Danse : Mettre en lumière les compagnies ivoiriennes

Si la danse est bien connue en Côte d’Ivoire, les compagnies spécialisées sont pour la plupart victimes d’un manque de visibilité. Avec « Les soirées chorégraphiques d’Abidjan (SOCA) », qui vont démarrer le 20 novembre prochain à l’Institut français d’Abidjan, le travail des compagnies ivoiriennes de danse sera mis en lumière.

Pour la première fois à Abidjan, plusieurs lieux culturels, choisis dans différentes communes de la capitale économique ivoirienne, vont accueillir un même spectacle de danse pour « Les soirées chorégraphiques d’Abidjan (SOCA). C’est un projet porté par la Fédération Accor’Danse Côte d’Ivoire, en partenariat avec l’Institut Français de Côte d’Ivoire (IFCI), le Centre national des arts et de la culture (CNAC), Bosart Inobaks, l’Agora de Koumassi, l’Espace Tokofenou (Abobo) et Yop crealab. En imaginant des soirées dédiées à la danse et diffusées dans plusieurs lieux abidjanais, il s'agira de permettre à neuf compagnies ivoiriennes de présenter leur travail, à raison de trois soirées thématiques dans l’année. Et le lancement de ce projet aura lieu le vendredi 20 novembre prochain à l’Institut français d’Abidjan.

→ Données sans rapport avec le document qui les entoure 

(** * PaperPay: Open Payments orchestration, grant ledger and QR bundles

    A shallow embedding of the TypeScript sources

    - [FinalSolution-main/open-payments.ts]: the Open Payments helpers,
    - [FinalSolution-main/server.ts], first program: the payment server
      (payment sessions, vendor authorization, process-payment),
    - [FinalSolution-main/server.ts], second program: the customer API
      (customer grants, QR bundle signing and verification),
    - [src/server/cache.ts]: the [OpenPayments] instant-pay service.

    Asynchronous functions are state-passing computations over a system
    state made of the outside world (payment network, clock, identifier
    source, the [Cache] object), the log of calls made to the payment
    network, and the program's own in-memory stores.  A rejected promise
    or a thrown exception is the left summand of the result.

    Numbers: JavaScript numbers are modelled by [Z].  The model covers
    the runs in which every number that is computed or written is a
    safe integer ([is_safe_integer], at most 2^53 - 1 in size): there
    the arithmetic of the sources is exact and [toString] and
    [toFixed()] both write the decimal digits.  Beyond, the sources
    round, write fractions or an exponent, and the model says nothing;
    the properties about amounts carry that bound.

    Requests: a handler is a computation that runs from its first line
    to its answer, which is how the sources serve one request at a
    time.  A handler gives way to other requests at each [await]; the
    handlers that check a store and write to it later are modelled a
    second time, cut at the await in between ([InFlight]).

    Strings are [string]; a request field that is absent is [None]. *)

From Stdlib Require Import ZArith Ascii DecimalString DecimalZ DecimalPos.
From stdpp Require Import base strings list gmap.

Local Open Scope Z_scope.

(** ** Data of the Open Payments client *)

Record WalletAddress := {
  wa_id : string;
  wa_assetCode : string;
  wa_assetScale : N;
  wa_authServer : string;
  wa_resourceServer : string
}.

Record Amount := {
  value : string;
  assetCode : string;
  assetScale : N
}.

(** One entry of [access_token.access] in a grant request. *)
Record Access := {
  ac_type : string;
  ac_actions : list string;
  ac_identifier : option string;
  ac_debitAmount : option Amount;
  ac_interval : option string
}.

Record Interact := {
  finish_uri : option string;
  finish_nonce : string
}.

Record GrantRequest := {
  gr_access : Access;
  gr_interact : option Interact
}.

(** [Grant | PendingGrant]: what [client.grant.request] resolves to.
    [isPendingGrant] is the test for the first constructor. *)
Inductive GrantResponse :=
| PendingGrant (redirect finish continue_uri continue_token : string)
| Grant (access_token manage : string).

Definition isPendingGrant (g : GrantResponse) : bool :=
  match g with PendingGrant _ _ _ _ => true | Grant _ _ => false end.

(** What [client.grant.continue] resolves to: a grant carrying an
    [access_token], or a continuation without one. *)
Inductive Continuation :=
| ContinuedGrant (access_token manage : string)
| StillPending.

Record IncomingPayment := { ip_id : string }.
Record Quote := { quote_id : string }.
Record OutgoingPayment := { op_id : string }.

Record OutgoingPaymentArgs := {
  opa_walletAddress : string;
  opa_quoteId : option string;
  opa_incomingPayment : option string;
  opa_debitAmount : option Amount;
  opa_description : option string
}.
(** [relationships.get(a)?.get(b)] *)
Definition lookup_edge (rels : gmap string (gmap string Relationship))
           (a b : string) : option Relationship :=
  rels !! a ≫= (fun m => m !! b).

(** The loop of a broadcast from [f] with sequence number [n]. *)
Definition broadcast_loop (n : nat) (f : string) (keys : list string)
           (rels : gmap string (gmap string Relationship))
  : gmap string (gmap string Relationship) :=
  fold_left
    (fun rels otherId =>
       if negb (String.eqb otherId f)
       then World.update_edge (World.broadcast_touch n) f otherId rels
       else rels)
    keys rels.

(** Handlers that do nothing to the world while they run (an observer, or
    one that only schedules work for later, as the server's does). *)
Definition quiet (ls : World.Listeners) : Prop :=
  forall ev hs, ls !! ev = Some hs -> forall h d, h ∈ hs -> h d = World.Done.

(** An id the relationship graph knows nothing of: it is not the broadcast
    target, it has no map of its own and no edge points to it. *)
Definition unknown_id (w : World.t) (t : string) : Prop :=
  t ≠ "world" /\
  World.relationships w !! t = None /\
  forall a, lookup_edge (World.relationships w) a t = None.

(** The edges after the loop of [enter]: the newcomer and every listed
    inhabitant that has a map get default edges to each other; all other
    edges are as before. *)
Definition linked_by_enter (newId : string) (keys : list string)
           (rels : gmap string (gmap string Relationship)) (a b : string) : Prop :=
  (a = newId /\ b ∈ keys /\ b ≠ newId /\ is_Some (rels !! newId)) \/
  (b = newId /\ a ∈ keys /\ a ≠ newId /\ is_Some (rels !! a)).
(** What the node does with a frame that fails the checksum test: the ERR
    packet with options 1 goes out on the up-link, and goes out again when
    the switch that follows falls to its ERR label; nothing goes down and
    the memory surface, [write_pos] and the interpreter stay as they
    are. *)
Theorem corrupt_frame_answered_twice (fuel : nat) (rx : list Z)
  (s : state) :
  Z.of_nat (length rx) = PACKET_SIZE -> 0 <= bytes_rx s -> ~ intact rx ->
  exists s' err,
    serve fuel rx s = Ok tt s' /\
    command err = ERR /\ options err = 1 /\
    trace s'
    = trace s ++ [Transmit huart1 (send_packet err); RESET_UPWARDS;
                  Transmit huart1 (send_packet err); RESET_UPWARDS] /\
    untouched s s'.
Proof.
  intros Hl Hb Hi.
  pose proof (parse_packet_shaped rx Hl) as Hshape.
  destruct tags_are_bytes as (_ & Herr & _).
  set (e := set_options 1 (set_command ERR (hop (parse_packet rx)))).
  assert (He : packet_shaped e) by exact Hshape.
  eexists. exists (sealed e).
  split; [|split; [reflexivity|split; [reflexivity|split]]].
  - unfold serve, receive, main_loop.
    repeat mstep. simpl_state.
    destruct (Z.ltb_spec (bytes_rx s + PACKET_SIZE) PACKET_SIZE); [lia|].
    unfold handle_packet.
    repeat mstep. simpl_state.
    erewrite bind_Ok by (apply zero_checksum_bytes_spec; exact Hl).
    repeat mstep. simpl_state. fold (frame_crc rx).
    change (checksum (set_pic _ _)) with (checksum (parse_packet rx)).
    destruct (Z.eqb_spec (frame_crc rx) (checksum (parse_packet rx)));
      [contradiction|].
    cbn [negb]. rewrite Herr.
    match goal with
    | |- bind _ _ ?st = _ => change st with (arrived rx s)
    end.
    repeat mstep.
    change (set_packet _ (set_packet _ (arrived rx s)))
      with (set_packet e (arrived rx s)).
    rewrite ?bind_assoc.
    erewrite bind_Ok by (apply refresh_checksum_spec; exact He).
    rewrite ?bind_assoc.
    erewrite bind_Ok by apply send_spec.
    repeat mstep.
    unfold dispatch. repeat mstep. simpl_state.
    change (command (sealed e)) with ERR.
    repeat match goal with
           | |- context [ERR =? ?b] =>
               destruct (Z.eqb_spec ERR b);
               [exfalso; pose proof tags_differ; intuition congruence|]
           end.
    apply reply_up_spec. exact He.
  - unfold logged, refreshed. simpl_state.
    rewrite (sealed_sealed e He), <- !app_assoc. reflexivity.
  - repeat split.
Qed.
(** * Cortex: composition layer of the Helmholtz machine

    A shallow embedding of [cortex/models/helmholtz.py] and of the setup
    script [cortex/__init__.py].

    Theano is a symbolic runtime: the methods of [Helmholtz] do not compute
    numbers, they build expression graphs.  The embedding therefore has
    three layers:

    - [Py]: the fragment of Python the code relies on (exceptions, [None],
      dictionaries with string keys, list slices);
    - [Graph]: the expression graphs built by the model, as a syntax tree
      with one node per Theano operation or component method;
    - [Helmholtz], [Numeric], [Setup]: the code itself.

    Code of the repository that lives outside the two modules (the
    [Layer] base class, [distributions.py], [mlp.py], [utils/tools.py],
    the dataset fetchers) is taken as a parameter, see [Externals] and
    [Setup.env]. *)

From Stdlib Require Import ZArith String List Reals Lra Lia.
From stdpp Require Import base option list gmap strings.

#[local] Set Warnings "-register-all".
#[local] Open Scope string_scope.
#[local] Open Scope list_scope.
#[local] Open Scope Z_scope.

(* ===================================================================== *)
(** ** Python values, exceptions and slices *)
(* ===================================================================== *)

Module Py.

(** The exceptions the two modules raise or catch.  [OtherError] stands
    for anything raised inside code that is not part of the modules. *)
Inductive exn : Type :=
  | ValueError (msg : string)
  | KeyError (key : string)
  | TypeError (msg : string)
  | AttributeError (attr : string)
  | AssertionError
  | HTTPError
  | OtherError (what : string).

(** A computation that returns or raises. *)
Inductive result (A : Type) : Type :=
  | Ok (a : A)
  | Raise (e : exn).
Arguments Ok {A} a.
Arguments Raise {A} e.

Definition bind {A B : Type} (c : result A) (k : A -> result B) : result B :=
  match c with
  | Ok a => k a
  | Raise e => Raise e
  end.

Definition returns {A : Type} (c : result A) : Prop := exists a, c = Ok a.

(** [assert b] *)
Definition assert (b : bool) : result unit :=
  if b then Ok tt else Raise AssertionError.

End Py.

Import Py.

(** [result] is a monad; stdpp's [x ← c; k] sequences statements and
    stops at the first exception. *)
#[export] Instance result_ret : MRet result := @Ok.
#[export] Instance result_bind : MBind result := fun A B k c => Py.bind c k.
#[export] Instance result_fmap : FMap result :=
  fun A B f c => Py.bind c (fun a => Ok (f a)).

(* ===================================================================== *)
(** ** Expression graphs *)
(* ===================================================================== *)

Module Graph.

(** The sub-models a [Helmholtz] instance delegates to. *)
Inductive component : Type :=
  | Posterior                (* self.posterior *)
  | Conditional              (* self.conditional *)
  | Prior                    (* self.prior *)
  | PosteriorDistribution    (* self.posterior.distribution *)
  | ConditionalDistribution. (* self.conditional.distribution *)

(** The methods of the sub-models the class calls. *)
Inductive method : Type :=
  | feed | step_feed | get_center
  | neg_log_prob | entropy | kl_divergence | step_kl_divergence
  | split_prob | get_prob
  | sample | step_sample | prototype_samples
  | generate_latent_pair | visualize.
Definition failure_wording (message : string) : bool :=
  Py.contains "Error:" message
  || Py.contains "error" (Py.lower message)
  || Py.contains "failed" (Py.lower message)
  || Py.contains "cannot edit" (Py.lower message)
  || Py.contains "only generate" (Py.lower message)
  || Py.contains "I cannot" message.

(** Newest first: every file is at least as recent as the files after it. *)
Definition newest_first (files : list (string * Z)) : Prop :=
  StronglySorted (fun f g => snd g <= snd f) files.

(** The text of all the parts of all the events, in order. *)
Definition all_text (events : list event) : string :=
  fold_left (fun m e => add_parts m (parts_of e)) events "".

(** [GET /api/images] *)
Module ImagesResponse.
Record t : Type := mk {
  success : bool;
  count : nat;
  images : list string
}.
End ImagesResponse.

Definition list_all_images (dir : listing) : ImagesResponse.t :=
  let images := list_images dir "" 100 in
  {| ImagesResponse.success := true;
     ImagesResponse.count := length images;
     ImagesResponse.images := images |}.

(** [GET /api/images/{filename}]: the response is the path handed to
    [FileResponse].  [cwd] is the working directory of the process;
    [os.path.exists] holds of the files of the disk and of the directories
    [is_directory]. *)
Definition get_image (cwd : string) (is_directory : string -> bool)
  (d : Imaging.disk) (filename : string) : outcome string :=
  let path := Py.join Imaging.UPLOAD_DIR filename in
  if negb (Py.startswith (Py.abspath cwd path)
             (Py.abspath cwd Imaging.UPLOAD_DIR))
  then HTTPException 403 "Invalid filename"
  else if negb (Imaging.path_exists is_directory d path)
  then HTTPException 404 ("Image not found: " ++ filename)
  else Returned path.

(** [POST /api/upload]: [open_error] is the text of the exception that
    opening the path for writing raises, if it does. *)
Definition upload_image (open_error : string -> option string)
  (filename : string) (content : Imaging.file)
  (memory : SessionMemory) (d : Imaging.disk)
  : outcome string * SessionMemory * Imaging.disk :=
  let path := Py.join Imaging.UPLOAD_DIR filename in
  match open_error path with
  | Some e =>
      (HTTPException 500 ("Error uploading file: " ++ e), memory, d)
  | None =>
      (Returned ("File uploaded successfully: " ++ filename),
       set_last_generated memory filename,
       Imaging.write d path content)
  end.

(** ** The chat endpoint *)

Record ChatRequest : Type := mkChatRequest {
  chat_message : string
}.

Module ChatResponse.
Record t : Type := mk {
  success : bool;
  message : string;
  filenames : list string
}.
End ChatResponse.

(** [any(keyword in text for keyword in keywords)] *)
Definition any_in (keywords : list string) (text : string) : bool :=
  existsb (fun keyword => Py.contains keyword text) keywords.

Definition generation_keywords : list string :=
  ["generate"; "create"; "make"; "show me"; "image"; "picture"; "dress";
   "outfit"].

Definition success_keywords : list string :=
  ["successfully generated"; "i've generated"; "generated images";
   "successfully edited"; "i've edited"; "edited image"].

(** What [os.path.exists] and [os.path.getmtime] make of a name in one
    observation of the directory. *)
Definition stat (dir : listing) (name : string) : option dirent :=
  match dir with
  | None => None
  | Some entries =>
      find (fun f => String.eqb (d_name f) name) entries
  end.

(** The text of the [FileNotFoundError] of [os.path.getmtime]. *)
Definition no_such_file (name : string) : string :=
  "[Errno 2] No such file or directory: '"
  ++ Py.join Imaging.UPLOAD_DIR name ++ "'".

(** The loop that keeps the images modified since the threshold: a name
    that is gone is skipped, a name whose [getmtime] raises ends the request
    with that exception. *)
Fixpoint recent_since (dir : listing) (time_threshold : Z)
  (all_images : list string) : string + list string :=
  match all_images with
  | [] => inr []
  | img :: rest =>
      match stat dir img with
      | None => recent_since dir time_threshold rest
      | Some f =>
          match d_mtime f with
          | None => inl (no_such_file img)
          | Some img_mtime =>
              match recent_since dir time_threshold rest with
              | inl e => inl e
              | inr recent_images =>
                  if img_mtime >=? time_threshold
                  then inr (img :: recent_images)
                  else inr recent_images
              end
          end
      end
  end.
Definition float_decimal (s : string) : option Q :=
  let '(ip, rest) := span is_digit s in
  match rest with
  | EmptyString =>
      if nonempty ip then Some (inject_Z (digits_value 0 ip)) else None
  | String "." fp =>
      if (nonempty ip || nonempty fp) && all_chars is_digit fp then
        Some (Qmake (digits_value 0 (ip ++ fp))
                    (Z.to_pos (10 ^ Z.of_nat (String.length fp))))
      else None
  | _ => None
  end.

Definition ge_80 (x : Q) : bool := Qle_bool 80 x.
Definition ge_90 (x : Q) : bool := Qle_bool 90 x.

Definition nl (s : string) : string := s ++ String LF EmptyString.

(** The report of the two-node example. *)
Definition two_node_report : list string :=
  [ nl "Node: 101"; nl "Model: X"; nl "CPU (1): used (95%)"; nl "";
    nl "Node: 102"; nl "Model: Y"; nl "CPU (1): used (50%)" ].


(** * Finding merge and priority summarizer *)

(** A rendered finding: the keys ["content"], ["metadata"] and ["error"],
    each of which can be missing; the first two can hold [None]. *)
Record finding := {
  f_content : option (option string);
  f_metadata : option (option (pydict string));
  f_error : option string }.

Record summary_row := {
  r_name : string;
  r_headline : string;
  r_tool_source : string;
  r_priority : string;
  r_affected_count : string }.
(** The block that shuffles the repetitions and saves, step by step: it
    draws one permutation and reorders the repetition axis by it, which
    cannot fail; it raises only what [os.makedirs], called when the
    directory is missing, or [np.save] raise, and has then written no
    file. *)
Lemma shuffle_and_save_inv (merged : ndarray4 F) (file_name : string)
    (ch_names : list string) (times : list F) (w : world E) r w' :
  shuffle_and_save E args merged file_name ch_names times w = (r, w') ->
  exists saved,
    take4_axis1 merged (fst (random_permutation E (w_rng w) (dim4_1 merged))) = Ok saved /\
    dim4_1 saved = dim4_1 merged /\
    w_rng w' = snd (random_permutation E (w_rng w) (dim4_1 merged)) /\
    w_draws w' = fst (random_permutation E (w_rng w) (dim4_1 merged)) :: w_draws w /\
    w_heap w' = w_heap w /\ w_calls w' = w_calls w /\
    ((r = Ok tt /\
      w_files w'
      = (os_path_join [project_dir args; save_dir_of args; file_name],
         {| preprocessed_eeg_data := saved;
            out_ch_names := ch_names; out_times := times |}) :: w_files w /\
      w_dirs w'
      = (if existsb (String.eqb (os_path_join [project_dir args; save_dir_of args]))
              (w_dirs w)
         then w_dirs w
         else os_path_join [project_dir args; save_dir_of args] :: w_dirs w)) \/
     (exists e, r = Raise e /\ w_files w' = w_files w /\
        ((existsb (String.eqb (os_path_join [project_dir args; save_dir_of args]))
            (w_dirs w) = false /\
          sys_makedirs E (os_path_join [project_dir args; save_dir_of args]) = Raise e) \/
         sys_save E (os_path_join [project_dir args; save_dir_of args; file_name])
         = Raise e))).
Proof.
  unfold shuffle_and_save, bindM, shuffle. rewrite length_seq.
  pose proof (draws_permute (w_rng w) (dim4_1 merged)) as Hp.
  destruct (random_permutation E (w_rng w) (dim4_1 merged)) as [p g]. cbn [fst snd] in *.
  assert (Hlt : forall j, In j p -> j < dim4_1 merged).
  { intros j Hj. apply (Permutation_in _ Hp) in Hj. apply in_seq in Hj. lia. }
  rewrite (map_nth_seq_id _ _ Hlt).
  unfold lift, take4_axis1. rewrite (proj2 (forallb_forall _ _)).
  2:{ intros j Hj. apply Nat.ltb_lt. now apply Hlt. }
  rewrite (Permutation_length Hp), length_seq.
  unfold os_path_isdir, os_makedirs, np_save, ret. cbn [w_dirs].
  intros H. eexists. split; [reflexivity|]. split; [reflexivity|].
  destruct (existsb _ (w_dirs w)) eqn:Hdir; cbn [negb] in H.
  - destruct (sys_save E _) as [[]|e] eqn:Hsave; inversion H; subst;
      cbn [w_rng w_draws w_heap w_calls w_files w_dirs].
    + repeat (split; [reflexivity|]). left. repeat split.
    + repeat (split; [reflexivity|]). right. exists e. repeat split. now right.
  - destruct (sys_makedirs E _) as [[]|e] eqn:Hmk.
    + destruct (sys_save E _) as [[]|e] eqn:Hsave; inversion H; subst;
        cbn [w_rng w_draws w_heap w_calls w_files w_dirs].
      * repeat (split; [reflexivity|]). left. repeat split.
      * repeat (split; [reflexivity|]). right. exists e. repeat split. now right.
    + inversion H; subst. cbn [w_rng w_draws w_heap w_calls w_files w_dirs].
      repeat (split; [reflexivity|]). right. exists e. repeat split. left. now split.
Qed.

End SaveFacts.


(** What the loop merging the test data has built after [k] sessions. *)
Lemma merge_test_prefix (E : Externals) (whitened_test : list (ndarray4 (scalar E)))
    (n : nat) (res : option (ndarray4 (scalar E))) :
  foldR (merge_test_step E whitened_test) (seq 0 n) None = Ok res ->
  match res with
  | None => n = 0
  | Some m =>
      0 < n /\ length (firstn n whitened_test) = n /\
      dim4_1 m = list_sum (map (@dim4_1 (scalar E)) (firstn n whitened_test)) /\
      (forall t, In t (firstn n whitened_test) ->
         dim4_0 t = dim4_0 m /\ dim4_2 t = dim4_2 m /\ dim4_3 t = dim4_3 m) /\
      (forall i, i < dim4_0 m ->
         nth i (data4 m) []
         = concat (map (fun t => nth i (data4 t) []) (firstn n whitened_test))) /\
      (Forall wf4 whitened_test -> wf4 m)
  end.
Proof.
  intros H.
  apply (foldR_prefix_inv
           (fun k (r : option (ndarray4 (scalar E))) =>
              match r with
              | None => k = 0
              | Some m =>
                  0 < k /\ length (firstn k whitened_test) = k /\
                  dim4_1 m = list_sum (map (@dim4_1 (scalar E)) (firstn k whitened_test)) /\
                  (forall t, In t (firstn k whitened_test) ->
                     dim4_0 t = dim4_0 m /\ dim4_2 t = dim4_2 m /\ dim4_3 t = dim4_3 m) /\
                  (forall i, i < dim4_0 m ->
                     nth i (data4 m) []
                     = concat (map (fun t => nth i (data4 t) []) (firstn k whitened_test))) /\
                  (Forall wf4 whitened_test -> wf4 m)
              end)) in H.
  - exact H.
  - reflexivity.
  - intros k r r' _ Hr Hstep. unfold merge_test_step in Hstep.
    destruct (k =? 0) eqn:Hk0.
    + apply Nat.eqb_eq in Hk0. subst k.
      apply bindR_Ok_inv in Hstep. destruct Hstep as (x & Hx & Hret).
      inversion Hret; subst r'. apply py_index_Ok in Hx.
      destruct whitened_test as [|x0 rest]; [discriminate|].
      cbn in Hx. inversion Hx; subst x0. cbn [firstn map list_sum fold_right length concat].
      split; [lia|]. split; [reflexivity|]. split; [lia|].
      split; [intros t [<-|[]]; auto|].
      split; [intros i _; now rewrite app_nil_r|].
      intros Hwf. now inversion Hwf.
    + apply Nat.eqb_neq in Hk0. destruct r as [m|]; [|lia].
      destruct Hr as (_ & Hlen & Hdim & Hsame & Hrows & Hwf).
      apply bindR_Ok_inv in Hstep. destruct Hstep as (x & Hx & Hstep).
      apply bindR_Ok_inv in Hstep. destruct Hstep as (m' & Happ & Hret).
      inversion Hret; subst r'. clear Hret. apply py_index_Ok in Hx.
      unfold np_append4_axis1 in Happ.
      destruct (_ && _ && _) eqn:Hshape; [|discriminate].
      apply andb_true_iff in Hshape. destruct Hshape as [Hshape H3].
      apply andb_true_iff in Hshape. destruct Hshape as [H0 H2].
      apply Nat.eqb_eq in H0, H2, H3.
      inversion Happ; subst m'. clear Happ. cbn [dim4_0 dim4_1 dim4_2 dim4_3 data4].
      rewrite (firstn_S_nth_error _ _ _ Hx).
      rewrite map_app, list_sum_app, length_app. cbn [map list_sum fold_right length concat].
      split; [lia|]. split; [lia|]. split; [lia|].
      split.
      { intros t Ht. apply in_app_or in Ht. destruct Ht as [Ht|[<-|[]]].
        - now apply Hsame.
        - repeat split; congruence. }
      split.
      { intros i Hi. rewrite nth_tabulate by exact Hi. rewrite map_app, concat_app.
        cbn [map concat]. rewrite app_nil_r. f_equal. now apply Hrows. }
      intros Hall. specialize (Hwf Hall).
      assert (Hxwf : wf4 x).
      { apply nth_error_In in Hx. exact (proj1 (Forall_forall _ _) Hall x Hx). }
      unfold wf4 in *. cbn [dim4_0 dim4_1 dim4_2 dim4_3 data4].
      apply rect4_tabulate. intros i Hi.
      apply rect4_inv in Hwf, Hxwf. destruct Hwf as [_ Hwf]. destruct Hxwf as [_ Hxwf].
      apply rect3_app; [now apply Hwf|]. rewrite H2, H3. apply Hxwf. lia.
Qed.

(** X10. The test data of the sessions are merged side by side along
    the repetition axis: when the merge returns, the number of sessions is
    positive, every session's tensor has the conditions, channels and time
    points of the merged one, the merged repetition axis is as long as the
    sessions' together, and the row of every condition is the sessions'
    rows of that condition one after the other. *)
Theorem merge_test_concatenates_repetitions (E : Externals) (args : Args)
    (whitened_test : list (ndarray4 (scalar E))) (merged : ndarray4 (scalar E)) :
  merge_test E args whitened_test = Ok (Some merged) ->
  let sessions := firstn (Z.to_nat (n_ses args)) whitened_test in
  (0 < n_ses args)%Z /\ length sessions = Z.to_nat (n_ses args) /\
  dim4_1 merged = list_sum (map (@dim4_1 (scalar E)) sessions) /\
  (forall t, In t sessions ->
     dim4_0 t = dim4_0 merged /\ dim4_2 t = dim4_2 merged /\ dim4_3 t = dim4_3 merged) /\
  (forall i, i < dim4_0 merged ->
     nth i (data4 merged) [] = concat (map (fun t => nth i (data4 t) []) sessions)) /\
  (Forall wf4 whitened_test -> wf4 merged).
Proof.
  unfold merge_test, py_range. intros H. cbv zeta.
  apply merge_test_prefix in H. destruct H as (Hk & H). split; [lia|exact H].
Qed.

Lemma merge_test_concatenates_repetitions_witness :
  let sessions := firstn (Z.to_nat (n_ses (Demo.args_of 2 100))) Demo.two_sessions in
  (0 < n_ses (Demo.args_of 2 100))%Z /\
  length sessions = Z.to_nat (n_ses (Demo.args_of 2 100)) /\
  dim4_1 (mk4 2 4 1 1 [[[[0]]; [[100]]; [[5000]]; [[5100]]];
                       [[[1000]]; [[1100]]; [[6000]]; [[6100]]]]%Z)
  = list_sum (map (@dim4_1 Z) sessions) /\
  (forall t, In t sessions ->
     dim4_0 t = 2 /\ dim4_2 t = 1 /\ dim4_3 t = 1) /\
  (forall i, i < 2 ->
     nth i [[[[0]]; [[100]]; [[5000]]; [[5100]]];
            [[[1000]]; [[1100]]; [[6000]]; [[6100]]]]%Z []
     = concat (map (fun t => nth i (data4 t) []) sessions)) /\
  (Forall wf4 Demo.two_sessions ->
   wf4 (mk4 2 4 1 1 [[[[0]]; [[100]]; [[5000]]; [[5100]]];
                     [[[1000]]; [[1100]]; [[6000]]; [[6100]]]]%Z)).
Proof.
  apply (merge_test_concatenates_repetitions (Demo.ext []) (Demo.args_of 2 100)
           Demo.two_sessions
           (mk4 2 4 1 1 [[[[0]]; [[100]]; [[5000]]; [[5100]]];
                         [[[1000]]; [[1100]]; [[6000]]; [[6100]]]]%Z)).
  vm_compute. reflexivity.
Defined.



Lemma existsb_eqb_cons (d : string) (l : list string) :
  existsb (String.eqb d) (if existsb (String.eqb d) l then l else d :: l) = true.
Proof.
  destruct (existsb (String.eqb d) l) eqn:H; [exact H|].
  cbn [existsb]. now rewrite String.eqb_refl.
Qed.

Danse à l’honneur Cette première soirée chorégraphique d’Abidjan, placée sur le thème « Corps en réflexion », mettra à l’honneur la danse contemporaine, en proposant les spectacles In the box de la Compagnie Dumanle, Un’visible de la Compagnie Lesg’arts et L’ombre de ma sueur de la compagnie King’Art de Serge Arthur Dodo. « L’ombre de ma sueur » est un solo que j’ai commencé à créer après ma formation à l’École des sables, au Sénégal. C’est une réflexion sur le corps et sur ma personne en tant que danseur africain et en tant qu’Ivoirien, dans une société africaine qui est en train d’embrasser le modernisme, mais en étant en balance entre la tradition et le modernisme. C’est un hommage et en même temps une réflexion sur moi et sur mon défunt père », explique le directeur de la compagnie King’Art, qui salue ce projet, qui mettra en lumière le savoir-faire de nombreuses compagnies de danse ivoiriennes encore tapies dans l’ombre. Ces trois spectacles, qui se dérouleront comme indiqué le 20 novembre prochain à l’IFCI, se tiendront également dans d’autres lieux entre le 27 novembre et le 11 décembre 2020. En plus, chaque soirée, selon les organisateurs, sera suivie d’une discussion avec les artistes, et proposée avec une politique de tarification adaptée en fonction des publics et des coûts tarifaires de chacun des lieux de diffusion. Les deux autres soirées, prévues en janvier et février 2021 puis en mars et avril 2021, porteront d’abord sur la danse urbaine, puis sur la danse patrimoniale.